Дети поднялись и послушно двинулись к дверям. Она шла следом и замедлила шаг возле меня:
— И ты тоже.
— Куда? — спросил я.
— Ты же знаешь, куда, — ответила она.
Я не знал, но двинулся за ней.
Мы вышли во двор, потом — на улицу. Туман снова сгустился, передо мной маячил силуэт женщины в нелепой телогрейке с закатанными рукавами. Дети шли рядом с ней, сбившись в стайку.
И эта картина почему-то показалась мне страшно знакомой.
Мы шли недолго, и туман становился все плотнее, так, что я уже не видел ничего, кроме силуэта, маячившего впереди.
Потом она полуобернулась и сказала:
— Прощай. И не возвращайся…
В следующий миг я полетел в бездну, перебирая ногами в тщетной надежде ощутить утерянную опору. Я летел, а мне казалось — висел в плотном тягучем тумане, и прижимал к себе копье, ожидая, что из тумана выбегут вампы с ножницами наперевес…И я действительно не летел. Я стоял. А вокруг шумел переполненный торговый зал, я разглядел это не сразу, оглушенный шумом. Я держал в руке копье, а вокруг сновали люди, и копье рассекало толпу, как бушприт.
Кто-то тронул меня за плечо. Я повернулся. Глаза были те же, и только благодаря им я понял, что передо мной — та самая женщина. Только одета она была совсем иначе, а рядом с ней жались друг к дружке несколько детей, и смотрели на нас огромными испуганными глазами.
— Прощай, — снова сказала она.
— Нет, — ответил я, и, боясь, что она уйдет, схватил ее за руку. Объясни…
— Некогда, — тускло сказала она. — Надо отвести детей. У кого-то из них есть дом, у кого-то — нет. Их нужно пристроить.
И тут передо мной забрезжил свет. — В детдом?
— И в детдом, — кивнула она рассеянно. — Волокита… Но все же лучше здесь, чем ТАМ…
— Ты выводишь детей? — спросил я, затаив дыхание.
Она промолчала.
— Из того безумного города?
— Из одного — в другой. Да. И не только детей.
Она повернулась и пошла, дети послушно заторопились за ней.
— Подожди! — я отшвырнул ставшее вдруг ненавистным копье. Оно со звоном покатилось под ноги толпы, кто-то отпрянул, кто-то даже не обернулся. Подожди. Я ведь тоже могу…
— Может быть, — серьезно кивнула она.
Я шел за ней, но все еще не чувствовал, что окончательно вернулся. Мир вокруг был тем же — и уже не тем. Мне показалось, что к виду копья, валяющегося под ногами, здесь давно привыкли.
Над прилавком, забитом тканями, хищно защелкали ножницы в руках молодой продавщицы. Я вздрогнул и снова схватил за руку свою провожатую.

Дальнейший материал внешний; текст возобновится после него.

(** * RigelEngine: tile-map renderer, player control and map scrolling

    A shallow embedding of [src/engine/map_renderer.cpp] and
    [src/game_logic/player_control_system.cpp].

    - C++ [int] values are integers of [Z] kept in the 32-bit two's
      complement range: every arithmetic operation of the source is
      followed by [wrap].
    - [std::uint32_t] counters and tile indices are integers reduced
      modulo [2^32].
    - [float] velocities are IEEE-754 values ([spec_float]); [==] is
      [SFeqb].
    - Mutable components become record fields; a member function that
      mutates them returns the new record. *)

From Stdlib Require Import ZArith List Bool Lia QArith Qround Qabs Lqa.
From Stdlib Require Import Floats.SpecFloat.
Import ListNotations.

Local Open Scope Z_scope.

(* ================================================================== *)
(** * Machine integers and geometry ([base/spatial_types.hpp])          *)
(* ================================================================== *)

Module Base.

Definition int_min : Z := - 2 ^ 31.
Definition int_max : Z := 2 ^ 31 - 1.

(** Two's complement reduction of an integer to the range of [int]. *)
Definition wrap (z : Z) : Z := (z + 2 ^ 31) mod 2 ^ 32 - 2 ^ 31.

Definition is_int (z : Z) : Prop := int_min <= z <= int_max.

Definition iadd (a b : Z) : Z := wrap (a + b).
Definition isub (a b : Z) : Z := wrap (a - b).
Definition imul (a b : Z) : Z := wrap (a * b).
Definition ineg (a : Z) : Z := wrap (- a).

(** C++ [%] on [int]: the remainder has the sign of the dividend. *)
Definition irem (a b : Z) : Z := Z.rem a b.

(** [std::uint32_t] reduction. *)
Definition u32 (z : Z) : Z := z mod 2 ^ 32.

Record Vector : Type := mkVector { vx : Z; vy : Z }.
Record Extents : Type := mkExtents { width : Z; height : Z }.
Record Rect : Type := mkRect { topLeft : Vector; size : Extents }.

Definition vadd (a b : Vector) : Vector :=
  mkVector (iadd (vx a) (vx b)) (iadd (vy a) (vy b)).

Definition vsub (a b : Vector) : Vector :=
  mkVector (isub (vx a) (vx b)) (isub (vy a) (vy b)).

(** Corner accessors of [base::Rect]. The header is not among the
    sources; the rectangle is inclusive of its last row and column, in
    line with [topLeft.y -= size.height-1] in the callers. *)
Definition bottomLeft (r : Rect) : Vector :=
  mkVector (vx (topLeft r))
           (iadd (vy (topLeft r)) (isub (height (size r)) 1)).

Definition bottomRight (r : Rect) : Vector :=
  mkVector (iadd (vx (topLeft r)) (isub (width (size r)) 1))
           (iadd (vy (topLeft r)) (isub (height (size r)) 1)).

Definition top (r : Rect) : Z := vy (topLeft r).
Definition bottom (r : Rect) : Z := vy (bottomLeft r).

(** Modelled from the spec: [utils::clamp] of [utils/math_tools.hpp],
    which is not among the sources ("final offset is clamped to
    [0, mapExtent - viewportExtent] per axis"). *)
Definition clamp (value minValue maxValue : Z) : Z :=
  Z.min maxValue (Z.max value minValue).

(** The constants of [data::GameTraits] ([data/game_traits.hpp] is not
    among the sources): they are parameters of the development. *)
Record GameTraits : Type := mkGameTraits {
  tileSize : Z;
  viewPortWidthPx : Z;
  viewPortHeightPx : Z;
  mapViewPortWidthTiles : Z;
  mapViewPortHeightTiles : Z
}.

(** The screen of the original game: 320x200 pixels, 8-pixel tiles and
    a 32x20 tile map view. Used for concrete evaluation only. *)
Definition classicTraits : GameTraits := mkGameTraits 8 320 200 32 20.

End Base.

Export Base.

(* ================================================================== *)
(** * Components of the player entity                                   *)
(* ================================================================== *)

Module Components.

(** [PlayerState]; the enumeration is declared in a header that is not
    among the sources, its members are the ones the spec lists and the
    code switches over. *)
Inductive PlayerState : Type :=
  | Standing | Walking | Airborne | Crouching | LookingUp | ClimbingLadder.

Inductive Orientation : Type := Left | Right.

Definition PlayerState_eqb (a b : PlayerState) : bool :=
  match a, b with
  | Standing, Standing | Walking, Walking | Airborne, Airborne
  | Crouching, Crouching | LookingUp, LookingUp
  | ClimbingLadder, ClimbingLadder => true
  | _, _ => false
  end.

Definition Orientation_eqb (a b : Orientation) : bool :=
  match a, b with
  | Left, Left | Right, Right => true
  | _, _ => false
  end.

Record PlayerControlled : Type := mkPlayerControlled {
  mOrientation : Orientation;
  mState : PlayerState;
  mIsLookingUp : bool;
  mIsLookingDown : bool;
  mPerformedInteraction : bool
}.

Record Velocity : Type := mkVelocity { velX : spec_float; velY : spec_float }.

Record Physical : Type := mkPhysical {
  mCollisionRect : Rect;
  mVelocity : Velocity;
  mGravityAffected : bool
}.

End Components.

Export Components.

(* ================================================================== *)
(** * MapScrollSystem                                                   *)
(* ================================================================== *)

Module MapScroll.

Section WithTraits.

Variable gt : GameTraits.

Definition DefaultDeadZone : Rect :=
  mkRect (mkVector 11 2)
         (mkExtents (isub (mapViewPortWidthTiles gt) 23)
                    (isub (mapViewPortHeightTiles gt) 3)).

Definition ClimbingDeadZone : Rect :=
  mkRect (mkVector 11 7)
         (mkExtents (isub (mapViewPortWidthTiles gt) 23)
                    (isub (mapViewPortHeightTiles gt) 14)).

Definition scrollDeadZoneForState (state : PlayerState) : Rect :=
  match state with
  | ClimbingLadder => ClimbingDeadZone
  | _ => DefaultDeadZone
  end.

(** The members of [MapScrollSystem] that [updateScrollOffset] touches:
    the shared scroll offset behind [mpScrollOffset] and the bound
    computed by the constructor. *)
Record MapScrollSystem : Type := mkMapScrollSystem {
  scrollOffset : Vector;
  mMaxScrollOffset : Extents
}.

(** Constructor; [mapWidth] and [mapHeight] are [map.width()] and
    [map.height()], [initialOffset] is the value the shared offset has
    when the system is created. *)
Definition create (initialOffset : Vector) (mapWidth mapHeight : Z)
  : MapScrollSystem :=
  mkMapScrollSystem
    initialOffset
    (mkExtents (wrap (mapWidth - mapViewPortWidthTiles gt))
               (wrap (mapHeight - mapViewPortHeightTiles gt))).

(** [updateScrollOffset]. [hasTicks] is the result of
    [updateAndCheckIfDesiredTicksElapsed(mTimeStepper, 2, dt)], which
    depends on the time accumulator only. *)
Definition updateScrollOffset
    (state : PlayerControlled) (playerPosition : Vector)
    (physical : Physical) (hasTicks : bool)
    (sys : MapScrollSystem) : MapScrollSystem :=
  let off0 := scrollOffset sys in
  let y1 :=
    if hasTicks then
      let ya := if mIsLookingDown state then iadd (vy off0) 2 else vy off0 in
      if mIsLookingUp state then isub ya 2 else ya
    else vy off0 in
  let off1 := mkVector (vx off0) y1 in
  let playerBounds0 := mCollisionRect physical in
  let playerBounds :=
    mkRect (vsub playerPosition
                 (mkVector 0 (isub (height (size playerBounds0)) 1)))
           (size playerBounds0) in
  let deadZone := scrollDeadZoneForState (mState state) in
  let worldSpaceDeadZone :=
    mkRect (vadd (topLeft deadZone) off1) (size deadZone) in
  (* horizontal *)
  let offsetLeft :=
    Z.max 0 (isub (vx (topLeft worldSpaceDeadZone)) (vx playerPosition)) in
  let offsetRight :=
    Z.min 0 (isub (vx (bottomRight worldSpaceDeadZone))
                  (vx (bottomRight playerBounds))) in
  let offsetX := isub (ineg offsetLeft) offsetRight in
  (* vertical *)
  let offsetTop :=
    Z.max 0 (isub (top worldSpaceDeadZone) (top playerBounds)) in
  let offsetBottom :=
    Z.min 0 (isub (bottom worldSpaceDeadZone) (bottom playerBounds)) in
  let offsetY := isub (ineg offsetTop) offsetBottom in
  (* update and clamp *)
  let off2 := vadd off1 (mkVector offsetX offsetY) in
  mkMapScrollSystem
    (mkVector (clamp (vx off2) 0 (width (mMaxScrollOffset sys)))
              (clamp (vy off2) 0 (height (mMaxScrollOffset sys))))
    (mMaxScrollOffset sys).

(** What one call of [MapScrollSystem::update] reads from the player
    entity, together with the outcome of the tick check. *)
Record Frame : Type := mkFrame {
  fState : PlayerControlled;
  fPosition : Vector;
  fPhysical : Physical;
  fHasTicks : bool
}.

Definition update (f : Frame) (sys : MapScrollSystem) : MapScrollSystem :=
  updateScrollOffset (fState f) (fPosition f) (fPhysical f) (fHasTicks f) sys.

(** The systems obtained after each call of a sequence of updates. *)
Fixpoint run (fs : list Frame) (sys : MapScrollSystem)
  : list MapScrollSystem :=
  match fs with
  | [] => []
  | f :: fs' => let sys' := update f sys in sys' :: run fs' sys'
  end.

Definition offsetInBounds (sys : MapScrollSystem) : Prop :=
  0 <= vx (scrollOffset sys) <= width (mMaxScrollOffset sys) /\
  0 <= vy (scrollOffset sys) <= height (mMaxScrollOffset sys).

Definition maxIsMapMinusViewport
    (mapWidth mapHeight : Z) (sys : MapScrollSystem) : Prop :=
  width (mMaxScrollOffset sys) = mapWidth - mapViewPortWidthTiles gt /\
  height (mMaxScrollOffset sys) = mapHeight - mapViewPortHeightTiles gt.

End WithTraits.

End MapScroll.

(* ================================================================== *)
(** * The tile map ([data/map.hpp])                                     *)
(* ================================================================== *)

Module TileMap.

(** [data::map::TileIndex] is an unsigned 32-bit integer. *)
Definition TileIndex : Type := Z.

Record TileAttributes : Type := mkTileAttributes {
  isForeGround : bool;
  isAnimated : bool;
  isFastAnimation : bool;
  isLadder : bool
}.

(** The map class is declared outside the sources. Its dimensions are
    [int]s, as the loop counters they are compared with; its two layers
    hold a tile index for the cells of the grid only. *)
Record Map : Type := mkMap {
  mapWidth : Z;
  mapHeight : Z;
  mapTiles : Z -> Z -> Z -> TileIndex;  (* layer, column, row *)
  attributes : TileIndex -> TileAttributes
}.

Definition inMap (m : Map) (col row : Z) : bool :=
  (0 <=? col) && (col <? mapWidth m) && (0 <=? row) && (row <? mapHeight m).

(** [Map::tileAt]: the cell must be one of the grid (a lookup elsewhere
    is outside the contract of the map and has no value). *)
Definition tileAt (m : Map) (layer col row : Z) : option TileIndex :=
  if (0 <=? layer) && (layer <? 2) && inMap m col row
  then Some (mapTiles m layer col row)
  else None.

Она остановилась. И вдруг сказала:
— Возвращать заблудившихся и заблудших, находить потерянных, спасать детей от кошмаров… Если ты сможешь… Что ж, тогда ты тоже будешь проводником. Посмотри — видишь, вон там, на ступеньке, плачет ребенок? Подойди к нему. Узнай, из какого он мира, и отведи его туда. Ты сможешь?
Я хотел сказать, что не знаю, но не сказал, только смотрел ей в глаза.
— Иногда это так же трудно, как воскрешать мертвых, — она вздохнула. Ну, некогда мне…
И ушла. Мгновенно растворилась в толпе, как будто ее и не было, и дети, которых она вела, тоже исчезли.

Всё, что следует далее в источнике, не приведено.